Self Improvement — 23 December 2007
How to avoid overeating during the holidays

The holidays are meant for joy, family gathering, gifts, and celebration. They also entail indulging in the delicious traditional foods and drinks. For many, overeating is expected and later regretted. What can we do to curtail the damage?

There are several reasons why most people overeat during the holidays. First, food is always a part of a celebration and eating with family and friends is a double pleasure. We feed our body and soul at the same time.

Being surrounded by loved ones (and not so loved ones) evokes a variety of emotions. People cherish sharing good food as they connect with those they enjoy. Eating with others in a festive atmosphere is a unifying experience even with those whom we like less well. For a short while we may abandon any of our differences and capitalize on our commonality in pleasing our senses.

Drinking alcohol also stimulates the appetite and serves to whet our appetite as we alternate solids and liquids. Overeating and excessive drinking is sanctioned by the group as an acceptable part of joyous interpersonal bonding.

It is also a common habit for people to eat more when food is free. Research about buffet consumption found that people eat much more in buffets than they do at a sit down dinner.

The days and weeks prior to the holidays are very stressful times. Decisions about where and with whom to share the holidays, the preparations for guests, gift search, wrapping, addressing cards, cooking, hosting and spending money, are only a few of the many stress-evoking concerns.
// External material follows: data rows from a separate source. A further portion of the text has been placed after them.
(* ===== verification/Scheduler.v ===== *)
(** * The readiness pass on the ledger

    [readiness_for] of [er-server/src/executor.rs]: one transaction that reads
    the live rows of a job, decides them with [pass], records each verdict and
    settles the job with [settle].  [None] is a panic (an index out of range);
    a transaction that is dropped changes nothing. *)

From S2P Require Import Prelude Json Ids DagPolicy Dag Readiness Errors Registry Sql Ledger TaskPg.
From S2P Require Import LedgerInv LedgerRuns LedgerMoves LedgerOps.

#[local] Open Scope Z_scope.

(** ** Definitions *)

Definition live_rows (rows : list TaskInstance) : gmap string TaskInstance :=
  map_collect ((λ r, (ti_task_id r, r)) <$> filter (λ r, ti_live r = Some true) rows).

(** [live.get(n.task_id)..unwrap_or(TaskState::None)]. *)
Definition node_state (live : gmap string TaskInstance) (n : Node) : TaskState :=
  match live !! task_id n with Some r => ti_state r | None => SNone end.

Definition leaf_states (dag : Dag) (live : gmap string TaskInstance) : gmap string json :=
  map_collect (omap (λ n, if teardown n then None
    else (λ r, (task_id n, JString (state_as_str (ti_state r)))) <$> live !! task_id n)
    (nodes dag)).

Definition compose_input (dag : Dag) (idx : nat) (live : gmap string TaskInstance) (job : Job) :
    option json :=
  node ← nodes dag !! idx;
  pins ← mapM (λ u, n ← nodes dag !! u;
    Some (default JNull (live !! task_id n ≫= ti_output))) (upstream node);
  Some (JObject ((if teardown node then [("leaves", JObject (map_sorted (leaf_states dag live)))]
                  else []) ++ [("params", job_params job); ("pins", JArray pins)])).

(** The class and the detail of the first failed row. *)
Fixpoint failure_text (dag : Dag) (live : gmap string TaskInstance) (l : list (nat * TaskState)) :
    option (option string * option string) :=
  match l with
  | [] => Some (None, None)
  | (idx, s) :: l =>
      if decide (class s = FailureLike) then
        n ← nodes dag !! idx;
        match live !! task_id n with
        | Some row =>
            Some (coalesce (ti_error_class row) (Some "internal"),
                  coalesce (ti_error_detail row)
                    (Some ("task '" +:+ ti_task_id row +:+ "' " +:+ state_as_str (ti_state row))))
        | None => failure_text dag live l
        end
      else failure_text dag live l
  end.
By the time people are together, partaking in good food and laughter appear to be the ‘reward point’ in the process of releasing tensions.

The holidays come during winter when it is cold and the days are short. Our need for warmth and soothing, and perhaps some biologically programmed food storing mechanism, still affect us even at times of plenty. Some people suffer from Seasonal Affective Disorder (SAD), becoming sad and depressed during the less sunny days. People suffering from SAD and others, who feel less energetic in the winter, tend to eat more in this season. The holidays offer a community- supported opportunity to do so with others.
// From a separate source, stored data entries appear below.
(* ===== verification/Versions.v ===== *)
(** * The config-drift guard

    [er-versions/src/lib.rs]: the run fingerprint, the mode precondition and
    the rebuild reason.  [None] is the [expect] of [field_value]. *)

From S2P Require Import Prelude.
From Stdlib Require Import Ascii.

(** ** Definitions *)

Definition MODE_INCREMENTAL : string := "incremental".
Definition MODE_FULL : string := "full".
Definition MODE_CORRECTION_PASS : string := "correction_pass".

Definition REBUILD_STD_VERSION_BUMP : string := "std_version_bump".
Definition REBUILD_SURVIVORSHIP_VERSION_BUMP : string := "survivorship_version_bump".
Definition REBUILD_CORRECTION_PASS : string := "correction_pass".
Definition REBUILD_OPERATOR : string := "operator".
Definition REBUILD_LEXICON_CHANGE : string := "lexicon_change".

Definition FINGERPRINT_FIELDS : list string :=
  ["config_hash"; "model_version"; "std_version"; "survivorship_version"; "lexicon_hash"].

Definition UNSET_VALUE : string := "(unset)".

Definition REFUSAL_MESSAGE : string :=
  "incremental run refused: the run fingerprint differs from the last successful run: {drift}. Re-run with --mode full, or with --allow-escalate to promote this run to --mode full.".
Definition ESCALATION_MESSAGE : string :=
  "--allow-escalate: the run fingerprint differs from the last successful run: {drift}. Promoting this run to --mode full.".

Inductive VersionsError := UnknownField (field : string) | UnknownMode (mode : string).

Record RunFingerprint := mkFingerprint {
  config_hash : string;
  model_version : option string;
  std_version : string;
  survivorship_version : string;
  lexicon_hash : option string;
}.

Definition fp_value (fp : RunFingerprint) (field : string) : result (option string) VersionsError :=
  if decide (field = "config_hash") then Ok (Some (config_hash fp))
  else if decide (field = "model_version") then Ok (model_version fp)
  else if decide (field = "std_version") then Ok (Some (std_version fp))
  else if decide (field = "survivorship_version") then Ok (Some (survivorship_version fp))
  else if decide (field = "lexicon_hash") then Ok (lexicon_hash fp)
  else Err (UnknownField field).

Definition field_value (fp : RunFingerprint) (field : string) : option (option string) :=
  match fp_value fp field with Ok v => Some v | Err _ => None end.

Definition rendered (value : option string) : string := default UNSET_VALUE value.

Record FieldDrift := mkDrift { drift_field : string; drift_prior : option string;
                               drift_current : option string }.

(** [impl Display for FieldDrift]. *)
Definition drift_str (d : FieldDrift) : string :=
  drift_field d +:+ " last=" +:+ rendered (drift_prior d) +:+ " now=" +:+ rendered (drift_current d).

Inductive ModeOutcome := Proceed | Escalate | Refuse.

Definition outcome_as_str (o : ModeOutcome) : string :=
  match o with Proceed => "proceed" | Escalate => "escalate" | Refuse => "refuse" end.

Record ModeDecision := mkDecision {
  outcome : ModeOutcome; decided_mode : string; drift : list FieldDrift; message : string;
}.

Definition refused (d : ModeDecision) : bool :=
  match outcome d with Refuse => true | _ => false end.
Definition was_escalated (d : ModeDecision) : bool :=
  match outcome d with Escalate => true | _ => false end.

(** [str::replace]: the occurrences from the left; [skip] bytes are still part
    of the last one. *)
Fixpoint str_replace (from to : string) (skip : nat) (s : string) : string :=
  match s with
  | EmptyString => EmptyString
  | String c s' =>
      match skip with
      | S skip => str_replace from to skip s'
      | 0 =>
          if String.prefix from s then to +:+ str_replace from to (String.length from - 1) s'
          else String c (str_replace from to 0 s')
      end
  end.

(** [[String]::join]. *)
Fixpoint join_with (sep : string) (l : list string) : string :=
  match l with
  | [] => EmptyString
  | [s] => s
  | s :: l => s +:+ sep +:+ join_with sep l
  end.

(** The filtered fields, in order. *)
Fixpoint drift_of (prior current : RunFingerprint) (fields : list string) :
    option (list FieldDrift) :=
  match fields with
  | [] => Some []
  | name :: fields =>
      a ← field_value prior name; b ← field_value current name;
      rest ← drift_of prior current fields;
      Some (if decide (a = b) then rest else mkDrift name a b :: rest)
  end.

Definition proceed (mode : string) : ModeDecision := mkDecision Proceed mode [] "".

Definition check_mode_preconditions (prior : option RunFingerprint) (current : RunFingerprint)
    (mode : string) (allow_escalate : bool) : option (result ModeDecision VersionsError) :=
  if decide (mode ≠ MODE_INCREMENTAL ∧ mode ≠ MODE_FULL) then Some (Err (UnknownMode mode))
  else
    match prior with
    | None => Some (Ok (proceed mode))
    | Some prior =>
        if decide (mode = MODE_INCREMENTAL) then
          drift ← drift_of prior current FINGERPRINT_FIELDS;
          match drift with
          | [] => Some (Ok (proceed mode))
          | _ =>
              let rendered_drift := join_with "; " (drift_str <$> drift) in
              Some (Ok (if allow_escalate
                        then mkDecision Escalate MODE_FULL drift
                               (str_replace "{drift}" rendered_drift 0 ESCALATION_MESSAGE)
                        else mkDecision Refuse mode drift
                               (str_replace "{drift}" rendered_drift 0 REFUSAL_MESSAGE)))
          end
        else Some (Ok (proceed mode))
    end.

Definition rebuild_reason_for (prior : option RunFingerprint) (current : RunFingerprint)
    (mode : option string) (operator : bool) : option string :=
  if decide (mode = Some MODE_CORRECTION_PASS) then Some REBUILD_CORRECTION_PASS
  else if operator then Some REBUILD_OPERATOR
  else
    prior ← prior;
    if decide (std_version prior ≠ std_version current) then Some REBUILD_STD_VERSION_BUMP
    else if decide (survivorship_version prior ≠ survivorship_version current)
    then Some REBUILD_SURVIVORSHIP_VERSION_BUMP
    else if decide (lexicon_hash prior ≠ lexicon_hash current) then Some REBUILD_LEXICON_CHANGE
    else None.

(** ** Lemmas *)

Lemma field_value_known fp name : name ∈ FINGERPRINT_FIELDS → is_Some (field_value fp name).
Proof.
  unfold FINGERPRINT_FIELDS. rewrite !elem_of_cons.
  intros [->|[->|[->|[->|[->|H]]]]]; [by eexists..|]. by apply elem_of_nil in H.
Qed.

(** The fields compared are all the fields there are. *)
Lemma fingerprint_ext a b :
  (∀ name, name ∈ FINGERPRINT_FIELDS → field_value a name = field_value b name) → a = b.
Proof.
  intros H. destruct a as [a1 a2 a3 a4 a5], b as [b1 b2 b3 b4 b5].
  pose proof (H "config_hash" ltac:(set_solver)) as [= ->].
  pose proof (H "model_version" ltac:(set_solver)) as [= ->].
  pose proof (H "std_version" ltac:(set_solver)) as [= ->].
  pose proof (H "survivorship_version" ltac:(set_solver)) as [= ->].
  pose proof (H "lexicon_hash" ltac:(set_solver)) as [= ->]. done.
Qed.

Lemma drift_of_spec prior current fields :
  (∀ name, name ∈ fields → name ∈ FINGERPRINT_FIELDS) →
  ∃ ds, drift_of prior current fields = Some ds
    ∧ ∀ d, d ∈ ds ↔ drift_field d ∈ fields
        ∧ field_value prior (drift_field d) = Some (drift_prior d)
        ∧ field_value current (drift_field d) = Some (drift_current d)
        ∧ drift_prior d ≠ drift_current d.
Proof.
  induction fields as [|name fields IH]; intros Hf; simpl.
  { exists []. split; [done|]. set_solver. }
  destruct (field_value_known prior name) as [a Ha]; [apply Hf; left|].
  destruct (field_value_known current name) as [b Hb]; [apply Hf; left|].
  destruct IH as (ds & -> & Hds); [intros ??; apply Hf; by right|].
  rewrite Ha, Hb. simpl. eexists. split; [done|]. intros d. case_decide as Hab; subst.
  - rewrite Hds, elem_of_cons. split; [naive_solver|].
    intros ([->|?] & H1 & H2 & H3); [congruence|done].
  - rewrite !elem_of_cons, Hds. split.
    + intros [->|?]; simpl; naive_solver.
    + destruct d as [f p c]; simpl. intros ([->|?] & H1 & H2 & H3); [left|right; done].
      congruence.
Qed.

(** ** Properties *)

(** The guard is exact.  An unknown mode is the only error.  A run is
    refused, or promoted to a full run when escalation is allowed, exactly when
    it is incremental, there is a prior run and the two fingerprints are not
    the same; a run that proceeds keeps its mode.  The reported drift is exactly
    the fields that moved, with both values. *)
Theorem check_mode_preconditions_correct prior current mode allow :
  ∃ r, check_mode_preconditions prior current mode allow = Some r
    ∧ match r with
      | Err e => e = UnknownMode mode ∧ mode ≠ MODE_INCREMENTAL ∧ mode ≠ MODE_FULL
      | Ok d =>
          let guarded := mode = MODE_INCREMENTAL ∧ ∃ p, prior = Some p ∧ p ≠ current in
          (mode = MODE_INCREMENTAL ∨ mode = MODE_FULL)
          ∧ (outcome d = Refuse ↔ guarded ∧ allow = false)
          ∧ (outcome d = Escalate ↔ guarded ∧ allow = true)
          ∧ decided_mode d = (match outcome d with Escalate => MODE_FULL | _ => mode end)
          ∧ ∀ f a b, mkDrift f a b ∈ drift d ↔
              mode = MODE_INCREMENTAL ∧ ∃ p, prior = Some p ∧ f ∈ FINGERPRINT_FIELDS
                ∧ field_value p f = Some a ∧ field_value current f = Some b ∧ a ≠ b
      end.
Proof.
  unfold check_mode_preconditions. case_decide as Hmode; [by eexists|].
  assert (mode = MODE_INCREMENTAL ∨ mode = MODE_FULL) as Hm.
  { destruct (decide (mode = MODE_INCREMENTAL)); [by left|].
    destruct (decide (mode = MODE_FULL)); [by right|]. naive_solver. }
  destruct prior as [p|]; [|eexists; split; [done|]; simpl; set_solver].
  case_decide as Hinc; [|eexists; split; [done|]; simpl; set_solver].
  destruct (drift_of_spec p current FINGERPRINT_FIELDS) as (ds & -> & Hds); [done|].
  cbn [mbind option_bind].
  assert (ds = [] ↔ p = current) as Hnil.
  { split.
    - intros ->. apply fingerprint_ext. intros name Hname.
      destruct (field_value_known p name Hname) as [a Ha].
      destruct (field_value_known current name Hname) as [b Hb].
      destruct (decide (a = b)) as [->|Hab]; [congruence|].
      exfalso. by apply (not_elem_of_nil (mkDrift name a b)), Hds.
    - intros ->. destruct ds as [|d ds]; [done|].
      destruct (proj1 (Hds d)) as (_ & H1 & H2 & H3); [left|]. congruence. }
  assert (∀ f a b, mkDrift f a b ∈ ds ↔ mode = MODE_INCREMENTAL ∧ ∃ p0, Some p = Some p0 ∧
    f ∈ FINGERPRINT_FIELDS ∧ field_value p0 f = Some a ∧ field_value current f = Some b ∧ a ≠ b)
    as Hd by (intros f a b; rewrite (Hds (mkDrift f a b)); naive_solver).
  destruct ds as [|d ds].
  - eexists. split; [done|]. simpl. destruct Hnil as [Hnil _].
    split; [done|]. split; [naive_solver|]. split; [naive_solver|]. done.
  - assert (p ≠ current) as Hne by (intros ->; naive_solver).
    eexists. split; [done|]. destruct allow; simpl.
    all: split; [done|]; split; [naive_solver|]; split; [naive_solver|]; done.
Qed.

(** Without a correction pass or an operator, a rebuild reason is given
    exactly when the standardisation, the survivorship or the lexicon moved
    since the prior run, in that order of precedence. *)
Theorem rebuild_reason_for_correct prior current mode :
  mode ≠ Some MODE_CORRECTION_PASS →
  ∀ reason, rebuild_reason_for prior current mode false = Some reason ↔
    ∃ p, prior = Some p ∧
      (std_version p ≠ std_version current ∧ reason = REBUILD_STD_VERSION_BUMP
       ∨ std_version p = std_version current
         ∧ survivorship_version p ≠ survivorship_version current
         ∧ reason = REBUILD_SURVIVORSHIP_VERSION_BUMP
       ∨ std_version p = std_version current
         ∧ survivorship_version p = survivorship_version current
         ∧ lexicon_hash p ≠ lexicon_hash current ∧ reason = REBUILD_LEXICON_CHANGE).
Proof.
  intros Hm reason. unfold rebuild_reason_for. rewrite decide_False by done.
  destruct prior as [p|]; simpl; [|naive_solver].
  repeat case_decide; naive_solver.
Qed.

Module SampleFingerprint.
Definition before : RunFingerprint := mkFingerprint "c0" (Some "m1") "s1" "v1" (Some "l1").
Definition after : RunFingerprint := mkFingerprint "c1" None "s1" "v2" (Some "l1").

Example refused_message :
  check_mode_preconditions (Some before) after "incremental" false
  = Some (Ok (mkDecision Refuse "incremental"
      [mkDrift "config_hash" (Some "c0") (Some "c1"); mkDrift "model_version" (Some "m1") None;
       mkDrift "survivorship_version" (Some "v1") (Some "v2")]
      "incremental run refused: the run fingerprint differs from the last successful run: config_hash last=c0 now=c1; model_version last=m1 now=(unset); survivorship_version last=v1 now=v2. Re-run with --mode full, or with --allow-escalate to promote this run to --mode full.")).
Proof. vm_compute. reflexivity. Qed.
End SampleFingerprint.

Lemma rebuild_reason_for_correct_witness :
  rebuild_reason_for (Some SampleFingerprint.before) SampleFingerprint.after None false
  = Some REBUILD_SURVIVORSHIP_VERSION_BUMP.
Proof.
  apply rebuild_reason_for_correct; [done|]. exists SampleFingerprint.before.
  split; [done|]. right; left. vm_compute. done.
Defined.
Some people are not that comfortable in groups. They feel uneasy about relating to many different personalities, are ill at ease with some customs or the social expectations of them. They may busy themselves with eating, so that they can be less available to conversations with others. Some dread the anticipated discord between some family members or the pressure to recite their past year’s accomplishments. These individuals may be inclined to soothe their discomfort with food and drinks.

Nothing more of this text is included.